Sunday, August 2, 2009

A Quick Positive Discipline Example

(Originally posted at Rational Jenn)

You can't always tell what discipline method a parent has chosen just by looking at what happens when a child misbehaves--or, as I prefer to view it--when a child makes a mistake or a bad decision.

Take our situation this morning. Over the past few days, Morgan has consistently refused to help clean up her art supplies. So today she does not have access to them.

Upon hearing that Morgan doesn't get to use her art supplies, you might think that she is being punished for her refusal to clean up. But you're missing out on the whole discipline story if you are only aware of the problem and the end result.

A Punitive Scenario

The Problem:
Morgan wants to use her art supplies, but has refused to help clean up her art mess for the last three days.

The Discipline:

Mom or Dad says, "You never clean up your art mess, so you're grounded from your art supplies today!" And hopes the child will remember this and become motivated not to make a mess tomorrow.

The Result: Morgan spends a day without access to her art supplies.

A Non-Punitive Scenario

The Problem: Morgan wants to use her art supplies, but has refused to help clean up her art mess for the last three days.

The Discipline:

Mom or Dad says, "I feel mad when I have to clean up the art mess without your help. I've had to clean it up for the last three days, and I don't want to clean an art mess up again today. So we'll keep your art supplies put away until tomorrow. What would you like to play with instead?"

Morgan: "But that's not fair! I want my art supplies!"

Dad: "You can have them tomorrow. And tomorrow I know that you will show us that you want to have access to them. Do you know what's a good way to show us that?" "What?" "By helping us clean them up. So anyway, would you like to read a book or play with your dogs now?"

The Result: Morgan spends a day without access to her art supplies.

In both scenarios, the Problem and the Result are exactly the same. Discipline is a process, and you can approach any given problem in different ways and still achieve similar results.

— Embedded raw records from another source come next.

(* ===== verification/AuthStore.v ===== *)
(** * Authentication store: [internal/storage/memory/auth_store.go]

    OAuth states awaiting the callback (pending), one-time handoff codes,
    mobile sessions and the Twitch credentials they stand for, the latter
    sealed under the store's AEAD.  Secrets (states, codes, tokens, device
    secrets) are kept as hashes.  The mutex makes each operation one step;
    an operation with one [time.Now] takes the reading as [now], one with
    several takes [clock], indexed by the call; random reads are indexed the
    same way. *)

From S2P Require Import Prelude GoStrings Credentials Domain.
Import Memory.

Module AuthStore.
Module C := AuthCredential.
Module CR := AuthCredentialRecord.
Module S := AuthSessionRecord.
Module P := PendingAuthRecord.
Module H := AuthHandoffRecord.

Record t := mk {
  Credentials : gmap string CR.t;
  Sessions : gmap string S.t;
  Pending : gmap string P.t;
  Handoffs : gmap string H.t
}.
#[global] Instance eta_t : Eta t := λ s, mk (Credentials s) (Sessions s) (Pending s) (Handoffs s).

(** The state [OpenAuthStore] starts from. *)
Definition empty : t := mk ∅ ∅ ∅ ∅.

Definition ensureMapsLocked (s : t) : t := s.
Definition persistLocked (s : t) : t * option error := (ensureMapsLocked s, None).

(** [map[string]struct{}]. *)
Abbreviation idSet := (gmap string ()).
Definition idSet_has (ids : idSet) (id : string) : bool := bool_decide (is_Some (ids !! id)).

Section Store.
Context {rt : GoRuntime} {sha : Sha256} (aead : option AEAD).

Definition seal (rnd : rand_read) (aad plaintext : string) : result EncryptedValue :=
  sealAuthValue aead rnd aad plaintext.

Definition open (aad : string) (value : EncryptedValue) : result string :=
  openAuthValue aead aad value.

Definition credentialInUseLocked (s : t) (credentialID : string) : bool :=
  range_exists (λ _ session, S.CredentialID session == credentialID) (Sessions s) ||
  range_exists (λ _ handoff, H.CredentialID handoff == credentialID) (Handoffs s).

(** [for id := range Credentials { if !credentialInUseLocked(id) { delete } }] *)
Definition dropUnusedLocked (s : t) : t :=
  s <| Credentials := range_delete (λ id _, negb (credentialInUseLocked s id)) (Credentials s) |>.

Definition cleanupExpiredLocked (now : time) (s : t) : t :=
  let s := s <| Pending := range_delete (λ _ p, After now (P.ExpiresAt p)) (Pending s) |> in
  let s := s <| Handoffs := range_delete (λ _ h, After now (H.ExpiresAt h)) (Handoffs s) |> in
  let s := s <| Sessions := range_delete (λ _ x, After now (S.ExpiresAt x)) (Sessions s) |> in
  dropUnusedLocked s.

(** ** Pending authorizations *)

Definition PutPending (now : time) (s : t) (state : string) (record : P.t) : t * option error :=
  let s := cleanupExpiredLocked now s in
  let s := s <| Pending := range_delete (λ _ existing,
      (P.InstallationID existing == P.InstallationID record) &&
      secureHashEqual (P.DeviceHash existing) (P.DeviceHash record)) (Pending s) |> in
  if MaxPendingAuthRecords <=? mlen (Pending s) then (s, Some ErrAuthCapacity) else
  let s := s <| Pending := <[hashSecret state := record]> (Pending s) |> in
  persistLocked s.
Lemma elem_of_accountCredentials userID d id : map_Forall (λ id c, CR.ID c = id) (credentials d) →
  id ∈ accountCredentials userID d ↔ owned userID d id.
Proof.
  intros Hkey. unfold accountCredentials. rewrite list_elem_of_fmap. split.
  - intros (c & -> & [Hin Hu%bool_decide_eq_true]%list_elem_of_In%filter_In).
    apply list_elem_of_In, list_elem_of_fmap in Hin as ([k c'] & -> & Hin%elem_of_rangeMap). cbn in *.
    exists c'. by rewrite (Hkey _ _ Hin).
  - intros (c & Hc & Hu). exists c. rewrite (Hkey _ _ Hc). split; [done|].
    apply list_elem_of_In, filter_In. split; [|by apply bool_decide_eq_true].
    apply list_elem_of_In, list_elem_of_fmap. exists (id, c). split; [done|]. by apply elem_of_rangeMap.
Qed.

(** The installations the transaction works with. *)
Definition accountPlaces (userID : string) (extra : list string) d : list string :=
  compactStrings (if 0 <? Z.of_nat (length (accountCredentials userID d))
    then compactStrings extra ++ accountInstallations (accountCredentials userID d) d else compactStrings extra).

Lemma elem_of_accountInstallations ids d i :
  i ∈ accountInstallations ids d ↔ ∃ k s, sessions d !! k = Some s ∧ S.CredentialID s ∈ ids ∧ S.InstallationID s = i.
Proof.
  unfold accountInstallations. rewrite elem_of_remove_dups, list_elem_of_fmap. split.
  - intros (s & -> & [Hin Hu%bool_decide_eq_true]%list_elem_of_In%filter_In).
    apply list_elem_of_In, list_elem_of_fmap in Hin as ([k s'] & -> & Hin%elem_of_rangeMap). by exists k, s'.
  - intros (k & s & Hk & Hin & <-). exists s. split; [done|]. apply list_elem_of_In, filter_In.
    split; [|by apply bool_decide_eq_true]. apply list_elem_of_In, list_elem_of_fmap. exists (k, s). split; [done|]. by apply elem_of_rangeMap.
Qed.

Lemma elem_of_accountPlaces userID extra d i : map_Forall (λ id c, CR.ID c = id) (credentials d) →
  i ∈ accountPlaces userID extra d ↔ placed userID extra d i.
Proof.
  intros Hkey. unfold accountPlaces, placed.
  assert (∀ v, v ∈ compactStrings extra ↔ ∃ raw, raw ∈ extra ∧ TrimSpace raw = v ∧ v ≠ "") as Hextra.
  { intros v. unfold compactStrings. rewrite elem_of_compact. split; [by intros [??]|]. intros ?. split; [done|]. apply not_elem_of_empty. }
  assert (∀ l, i ∈ compactStrings l ↔ ∃ raw, raw ∈ l ∧ TrimSpace raw = i ∧ i ≠ "") as Hout.
  { intros l. unfold compactStrings. rewrite elem_of_compact. split; [by intros [??]|]. intros ?. split; [done|]. apply not_elem_of_empty. }
  assert ((∃ raw, raw ∈ compactStrings extra ∧ TrimSpace raw = i ∧ i ≠ "") ↔ (∃ raw, raw ∈ extra ∧ TrimSpace raw = i) ∧ i ≠ "") as He.
  { setoid_rewrite Hextra. split.
    - intros (raw & (x & Hx & <- & _) & <- & ?). split; [|done]. exists x. split; [done|]. by rewrite TrimSpace_idemp.
    - intros [(x & Hx & <-) ?]. exists (TrimSpace x). rewrite TrimSpace_idemp. split_and!; [by exists x|done|done]. }
  rewrite Hout. destruct (Z.ltb_spec 0 (Z.of_nat (length (accountCredentials userID d)))) as [_|Hnone].
  - setoid_rewrite elem_of_app. setoid_rewrite elem_of_accountInstallations. setoid_rewrite (elem_of_accountCredentials userID d _ Hkey).
    split.
    + intros (raw & [Hr|(k & s & Hk & Ho & <-)] & Ht & Hne); [|split; [done|right; by exists k, s]].
      split; [done|]. left. apply He. by exists raw.
    + intros [Hne [Hr|(k & s & Hk & Ho & <-)]].
      * destruct (proj2 He) as (raw & ? & ? & _); [by split|]. exists raw. split_and!; [by left|done|done].
      * exists (S.InstallationID s). split_and!; [right; by exists k, s|done|done].
  - rewrite He. split; [intros [??]; split; [done|by left]|]. intros [Hne [Hr|(k & s & Hk & Ho & _)]]; [done|].
    apply (elem_of_accountCredentials userID d _ Hkey) in Ho. destruct (accountCredentials userID d); [by apply elem_of_nil in Ho|cbn in Hnone; lia].
Qed.

Lemma revoked_by userID extra d d1 d2 d3 d4 n4 d5 n5 :
  map_Forall (λ id c, CR.ID c = id) (credentials d) →
  (credentials d1 = credentials d ∧ handoffs d1 = handoffs d ∧ pending d1 = pending d ∧
   ∀ k s, sessions d1 !! k = Some s ↔ sessions d !! k = Some s ∧ S.CredentialID s ∉ accountCredentials userID d) →
  (credentials d2 = credentials d1 ∧ sessions d2 = sessions d1 ∧ pending d2 = pending d1 ∧
   ∀ k h, handoffs d2 !! k = Some h ↔ handoffs d1 !! k = Some h ∧
     H.CredentialID h ∉ accountCredentials userID d ∧ H.InstallationID h ∉ accountPlaces userID extra d) →
  (credentials d3 = credentials d2 ∧ sessions d3 = sessions d2 ∧ handoffs d3 = handoffs d2 ∧
   ∀ k p, pending d3 !! k = Some p ↔ pending d2 !! k = Some p ∧ P.InstallationID p ∉ accountPlaces userID extra d) →
  deleteCredentials (λ c, CR.UserID c == userID) d3 = Ok (d4, n4) → orphans d4 = Ok (d5, n5) →
  revoked userID extra d d5.
Proof.
  intros Hkey (Hc1 & Hh1 & Hp1 & Hs1) (Hc2 & Hs2 & Hp2 & Hh2) (Hc3 & Hs3 & Hh3 & Hp3) H4 H5.
  apply deleteCredentials_spec in H4 as (Hp4 & Hc4 & Hs4 & Hh4). rewrite Hc3, Hc2, Hc1 in *.
  apply orphans_spec in H5 as (Hp5 & Hc5 & Hs5 & Hh5).
  2: { intros id c Hc. apply Hc4 in Hc as [Hc _]. by apply Hkey. }
  setoid_rewrite bool_decide_eq_false in Hc4. setoid_rewrite bool_decide_eq_false in Hs4.
  setoid_rewrite bool_decide_eq_false in Hh4. unfold revoked.
  setoid_rewrite <- (elem_of_accountCredentials userID d _ Hkey). setoid_rewrite <- (elem_of_accountPlaces userID extra d _ Hkey).
  assert (∀ id, id ∉ accountCredentials userID d ↔ ∀ c, credentials d !! id = Some c → CR.UserID c ≠ userID) as Hnot.
  { intros id. rewrite (elem_of_accountCredentials userID d _ Hkey). unfold owned. naive_solver. }
  split_and!.
  - intros k s. rewrite Hs5, Hs4, Hs3, Hs2, Hs1, Hnot. naive_solver.
  - intros k h. rewrite Hh5, Hh4, Hh3, Hh2, Hh1, Hnot. naive_solver.
  - intros k p. by rewrite Hp5, Hp4, Hp3, Hp2, Hp1.
  - intros id c. rewrite Hc5, Hc4. setoid_rewrite Hs5. setoid_rewrite Hh5. naive_solver.
Qed.
Module EventSubProofs.
Import EventSub.

(** ** Positions in a string *)

Lemma get_drop_str i j s : String.get j (drop_str i s) = String.get (i + j) s.
Proof.
  revert s. induction i as [|i IH]; intros [|c s]; try done.
  change (drop_str (S i) (String c s)) with (drop_str i s). apply IH.
Qed.

Lemma get_app_l p t j : (j < String.length p)%nat → String.get j (p +:+ t) = String.get j p.
Proof.
  revert j. induction p as [|c p IH]; intros j Hj; simpl in Hj; [lia|].
  rewrite app_str_cons. destruct j; [done|]. simpl. apply IH. lia.
Qed.

Lemma prefix_get p s j :
  String.prefix p s = true → (j < String.length p)%nat → String.get j s = String.get j p.
Proof. intros [t ->]%prefix_spec. apply get_app_l. Qed.

Lemma prefix_length_le p s : String.prefix p s = true → (String.length p ≤ String.length s)%nat.
Proof. intros [t ->]%prefix_spec. rewrite length_app_str. lia. Qed.

Lemma app_str_inj p s t : p +:+ s = p +:+ t → s = t.
Proof. induction p as [|c p IH]; [done|]. rewrite !app_str_cons. intros [= H]. by apply IH. Qed.

(** ** Mentions *)

Section Mentions.
Context (text login : string).

Definition needle : string := "@" +:+ login.

(** The needle occurs at [i]. *)
Definition occurs (i : nat) : Prop := String.prefix needle (drop_str i text) = true.

Lemma needle_length : String.length needle = S (String.length login).
Proof. unfold needle. by rewrite length_app_str. Qed.

Lemma needle_get j : String.get (S j) needle = String.get j login.
Proof. done. Qed.

Lemma occurs_get i j :
  occurs i → (j ≤ String.length login)%nat → String.get (i + j) text = String.get j needle.
Proof.
  intros Ho Hj. rewrite <-get_drop_str. apply prefix_get; [done|]. rewrite needle_length. lia.
Qed.

Lemma occurs_lt i : occurs i → (i + String.length login < String.length text)%nat.
Proof.
  intros Ho%prefix_length_le. rewrite needle_length, length_drop_str in Ho. lia.
Qed.

(** A needle contains its ['@'] only once, so occurrences do not overlap. *)
Lemma occurs_apart i i' :
  (∀ j, String.get j login ≠ Some "@"%char) → occurs i → occurs i' → (i < i')%nat →
  (i + S (String.length login) ≤ i')%nat.
Proof.
  intros Hat Hi Hi' Hlt. destruct (decide (i + S (String.length login) ≤ i')%nat); [done|].
  pose proof (occurs_get i' 0 Hi' ltac:(lia)) as H1.
  pose proof (occurs_get i (i' - i) Hi ltac:(lia)) as H2.
  replace (i + (i' - i))%nat with (i' + 0)%nat in H2 by lia. rewrite H1 in H2.
  replace (i' - i)%nat with (S (i' - i - 1)) in H2 by lia. rewrite needle_get in H2.
  by destruct (Hat (i' - i - 1)%nat).
Qed.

In the Punitive Scenario I imagined (based on how it might have been handled when I was a child), Mom or Dad is (justifiably) frustrated and doesn't want to clean up the inevitable mess without help. Yes, the consequence is a logical one--Behavior X = Consequence Y--but the process used is designed to make the child feel bad, in the hopes that the bad feeling the child experiences will be a deterrent for future behavior. The parent's view of the child is as someone who has misbehaved.

In the Non-Punitive Scenario, Dad explains his justifiable feelings about having to clean up the mess without help and how does not want to do it again. That he is basing his prediction about what might happen today on what has happened in the past. He is protecting his rational self-interests (not having to spend his own time cleaning up a mess he hasn't created) for today by making sure that the mess can not be created in the first place.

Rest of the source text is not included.